* EXCERPTED DATA
(** * Location: the security-gated navigation object of LibWeb

    A shallow embedding of [Libraries/LibWeb/HTML/Location.cpp].  Every
    method of [Web::HTML::Location] is a function over an explicit [World]
    (the objects the method reads, plus the list of requests it hands to
    navigables).  The libraries that [Location.cpp] only calls (LibURL's
    parser and serializer, the origin predicate, the environment settings
    object's URL parsing, [Navigable::navigate], LibJS's ordinary object
    operations) are interfaces: type classes whose instances are arbitrary,
    so every theorem holds for whatever those libraries compute. *)

From Stdlib Require Import String Ascii List Bool NArith Lia DecimalString.
Import ListNotations.

Set Implicit Arguments.
Local Open Scope string_scope.

(** ** AK: the string helpers used by [Location.cpp] *)
Module AK.

(** Modelled from the spec: [String::is_empty] of AK, which is outside the
    files at hand; the empty string test of the setters ("if the given value
    is the empty string"). *)
Definition is_empty (s : string) : bool :=
  match s with
  | EmptyString => true
  | String _ _ => false
  end.

(** Modelled from the spec: [StringView::starts_with(char)] of AK; the test
    behind "a single leading ? or # removed, if any" (spec section 4.4). *)
Definition starts_with (s : string) (c : ascii) : bool :=
  match s with
  | EmptyString => false
  | String c' _ => Ascii.eqb c' c
  end.

(** Modelled from the spec: [StringView::substring_view(start)] of AK: the
    suffix from [start]; the source only passes a start that is at most the
    length. *)
Fixpoint substring_view (start : nat) (s : string) : string :=
  match start, s with
  | O, _ => s
  | S n, String _ rest => substring_view n rest
  | S _, EmptyString => EmptyString
  end.

(** A [bool] used as a [size_t], as in
    [value.substring_view(value.starts_with('#'))]. *)
Definition size_of_bool (b : bool) : nat := if b then 1 else 0.

(** Modelled from the spec: [String::number] of AK on an unsigned value,
    the port serialized: its decimal digits. *)
Definition number (n : N) : string := NilZero.string_of_uint (N.to_uint n).

(** Modelled from the spec: [Vector::contains_slow] of AK, the membership
    test of the default-property set (spec section 4.5): a linear search
    with the element equality. *)
Fixpoint contains_slow {A : Type} (eqb : A -> A -> bool) (v : list A) (x : A) : bool :=
  match v with
  | [] => false
  | y :: rest => if eqb y x then true else contains_slow eqb rest x
  end.

End AK.

(** ** WebIDL: exceptions and the result of a fallible call *)
Module WebIDL.

(** The two DOM exceptions [Location.cpp] creates, with their message. *)
Inductive DOMException : Type :=
| SecurityError (message : string)
| SyntaxError (message : string).

(** What a call produces: [WebIDL::ExceptionOr<T>] (and
    [JS::ThrowCompletionOr<T>]) is a value or a thrown exception; [Crashed]
    is the process abort of a failed [VERIFY]/[MUST] or of a null
    dereference. *)
Inductive Result (A : Type) : Type :=
| Returned (value : A)
| Thrown (exception : DOMException)
| Crashed.

Arguments Thrown {A} exception.
Arguments Crashed {A}.

Definition is_security_error {A} (r : Result A) : bool :=
  match r with
  | Thrown (SecurityError _) => true
  | _ => false
  end.

Definition is_syntax_error {A} (r : Result A) : bool :=
  match r with
  | Thrown (SyntaxError _) => true
  | _ => false
  end.

End WebIDL.
Export WebIDL.

(** ** LibURL: the URL record and the interface of its library *)
Module URL.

* TASK DESCRIPTION
After locating the line with "-> bool) (v" above, return that line and every later line through the one with "(SecurityError _) => true", word for word and with nothing else.

* FINISHED TASK
Fixpoint contains_slow {A : Type} (eqb : A -> A -> bool) (v : list A) (x : A) : bool :=
  match v with
  | [] => false
  | y :: rest => if eqb y x then true else contains_slow eqb rest x
  end.

End AK.

(** ** WebIDL: exceptions and the result of a fallible call *)
Module WebIDL.

(** The two DOM exceptions [Location.cpp] creates, with their message. *)
Inductive DOMException : Type :=
| SecurityError (message : string)
| SyntaxError (message : string).

(** What a call produces: [WebIDL::ExceptionOr<T>] (and
    [JS::ThrowCompletionOr<T>]) is a value or a thrown exception; [Crashed]
    is the process abort of a failed [VERIFY]/[MUST] or of a null
    dereference. *)
Inductive Result (A : Type) : Type :=
| Returned (value : A)
| Thrown (exception : DOMException)
| Crashed.

Arguments Thrown {A} exception.
Arguments Crashed {A}.

Definition is_security_error {A} (r : Result A) : bool :=
  match r with
  | Thrown (SecurityError _) => true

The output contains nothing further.